Brett JankordWeb Developer

Syncing JavaScript with your active media query

I’m starting to move more and more towards the idea of using client-side conditional loading as opposed to server-side conditional loading. I've seen a couple of solutions for handling conditional loading on the client side, from using modernizr and AJAXing content in to toggleing HTML comments around conditional content. One of the best solutions I’ve seen is Jeremy Keith’s conditional loading for responsive designs concept. Not only can it be used to load in additional content, but it’s a great way to sync Javascript functions with your CSS media queries. As I’ve worked on responsive websites, I noticed a need to be able to sync my JavaScript functionality with my CSS media queries and at times, have only certain JavaScript functionality work within a certain range of breakpoints.

Iterating on a concept

It seems like the most recent iteration of Jeremy’s concept is is Emil Björklund‘s version. He came up with the idea of using a pseudo element to store a value to associate with the active media query. This works great because then you only have to manage your breakpoints in your CSS file. You can check for the pseudo content value with JavaScript and make sure your JS functionality is in sync with you CSS media queries and you don’t have to worry about checking screensize/viewport widths and all the cross-browser issues that go along with that.

Chris Coyier has put together a nice demo as well to show how the concept could work with jQuery. I like how Chris named his breakpoints Baby Bear, Mama Bear, and Papa Bear. I think it’s important to move away from the idea that screensize/viewport size equals device type.

This concept works great in modern browsers, though I wanted to expand on it and fix some issues I noticed when testing it. I decided to use Coyier’s demo as a starting point for my iteration.

Squashing bugs

When I tested Emil’s demo on my phone, a Galaxy S with Android 2.3, I came across an odd bug in my stock browser and some of the other 3rd party browser you can download on Android  The stock browser on my phone supports both pseudo elements and .getComputedStyle, though it wouldn’t alert the value for the active media query.

I tested on another Android phone running Android 2.2 and noticed the same error that I saw on my phone as well. I haven’t tested on any other versions of Android, though I’m curious if this bug happens on versions. I also tested on a friend’s Galaxy S3 with Android 4.0.4 and the demo worked fine.

With my interest peak about this issue, I got a hold of a Blackberry Curve running OS6. I noticed the same issue with Emil’s demo as I did on the Android phones running 2.X.

I decided to switch storing the breakpoint value inside of a font-family property. This fixed the bug in Android 2.X and on the Blackberry running OS6, though it introduced another issue.

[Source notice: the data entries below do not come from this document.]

(** ** Negative gaps *)




(** ** The end-to-end scenarios of the specification, evaluated *)

(** Scenario 1, over exact rationals: an A4 portrait page of 210 by 297
    points with the default gap of 3 mm.  The gap is 1080/127 points
    (8.50394...), the output page is 76518/127 by 210 points (602.50394... by
    210). *)
Example scenario_a4_default_gap :
  let g := two_up_geometry (DEFAULT_GAP_MM * MM_TO_PT) 210 297 in
  DEFAULT_GAP_MM * MM_TO_PT == 1080 # 127 /\
  (rot_w g, rot_h g) = (297, 210) /\
  out_w g == 76518 # 127 /\ out_h g == 210 /\
  Rect_eq (left_rect g) (mkRect 0 0 297 210) /\
  Rect_eq (right_rect g) (mkRect (38799 # 127) 0 (76518 # 127) 210).
Proof. unfold Rect_eq; cbn. repeat split; reflexivity. Qed.

(** Scenario 3: a document of three pages gives three output pages, each
    from its own source page. *)
Example scenario_three_pages :
  eval (process_document_to_two_up (F := Sim.lib) Sim.doc3 0)
  = inr (Sim.OutFile (two_up_pages (0 * MM_TO_PT) Sim.doc3)) /\
  length (two_up_pages (0 * MM_TO_PT) Sim.doc3) = 3%nat.
Proof. split; reflexivity. Qed.

(** A page that cannot be drawn in the middle of the document: the composer
    raises, and the script shows the input details and the error only. *)
Example scenario_unreadable_page :
  upload_handler (F := Sim.lib)
    (Some ("Labels.PDF"%string, Sim.PdfFile Sim.doc3_bad)) 3 true []
  = (inr tt,
     [StWrite (PagesDetected 3);
      StWrite (FirstPageSizePt 210 297);
      StWrite (FirstPageSizeIn (210 / 72.0) (297 / 72.0));
      StError (Exc "nothing to show")]).
Proof. reflexivity. Qed.
(** X15: the lines of a graph come in the order of the calls that added
    them.  After any sequence of calls of [AddComment], [AddNewLine],
    [AddVertex] and [AddEdge] on a graph whose body holds literals, vertices
    and edges, with vertices that exist, the graph is written with its
    header and rank line as before, its lines as before and, after them, one
    line for each call in the order of the calls; the calls change neither
    the name, nor the flag, nor the rank of the graph. *)
Theorem run_calls_then_Write (fuel : nat) (graph : addr) (cs : list call)
    (h : list Obj) (g : Graph) (b ts : string) (buf : Buffer) :
  h !! graph = Some (OGraph g) ->
  leaf_lines h (Body g) = Some b ->
  calls_text h cs = Some ts ->
  exists h' : list Obj,
    (_ <- run_calls graph cs ;; Graph_Write (S fuel) graph) (mkMachine h buf)
    = Ok None
        (mkMachine h'
           (buf +:+ header_line g +:+
            (if nonempty (Rank g) then rank_line g else "") +:+
            b +:+ ts +:+ "}")).
Proof.
  intros Hg Hb Hts.
  destruct (run_calls_lines graph buf cs h g b ts Hg Hb Hts)
    as (h' & g' & Hrun & Hg' & Hn & Hs & Hr & Hb').
  exists h'. rewrite (bind_Ok _ _ _ _ _ Hrun).
  assert (Ht : graph_text (S fuel) h' graph
               = Some (header_line g' +:+
                       (if nonempty (Rank g') then rank_line g' else "") +:+
                       (b +:+ ts) +:+ "}")).
  { simpl. rewrite Hg'.
    now rewrite (leaf_lines_body_text _ _ _ _ Hb'). }
  rewrite (graph_text_renders _ _ _ _ Ht buf).
  unfold header_line, rank_line. rewrite Hn, Hs, Hr.
  now rewrite !string_app_assoc.
Qed.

As Jeremy noted“It works! …except in Opera. Where every other browser returns whatever string has been provided in the font-family declaration, Opera returns the font that ends up actually getting used (Times New Roman by default).”

I was able to get around this by using pseudo elements for Opera, and font-family for all other modern browsers.

Old IE

Another issue I had was getting this to work in IE 8 and lower. In a perfect world, we could just develop for the latest version of each browser and call it a day. However, most of the sites I work on still see a fair amount of usage from people using IE 8 and lower. Because of this I wanted to find a way to get this working in IE 8 and IE 7. This was somewhat of an issue because IE 8 and below don’t natively support .getComputedStyle. I added a polyfill for .getComputedStyle and was able to get this technique working in IE 8 and IE 7. This comes in handy occasions when I use Scott Jehl’s respond.js.

A wider cross-browser solution

Emil’s versions works great in modern browsers, though I really wanted to get this working on wider range of mobile devices as well as IE 8 and IE 7. By making a few changes on to what was already done, I was able get this technique working on a wider range of devices/browsers.

I set up a demo for people to see how it works when you use respond.js and a demo without respond.js.

You can view the code for it on github.

I wanted to keep the code for this small and avoid using jQuery. I’ve tested in Chrome, Firefox, Opera, Safari, and IE7+ and it seems to work great. I’ve also tested on some Android 2.2, 2.3, and 4.0 devices, an iPod, iPhone 4S and iPad 3, and a Blackberry Curve and everything worked as expected. There are so many devices out there, it’s hard to test on all of them, though I’m pretty happy with the results I’ve seen so far. If you come across an issue with this, let me know on github.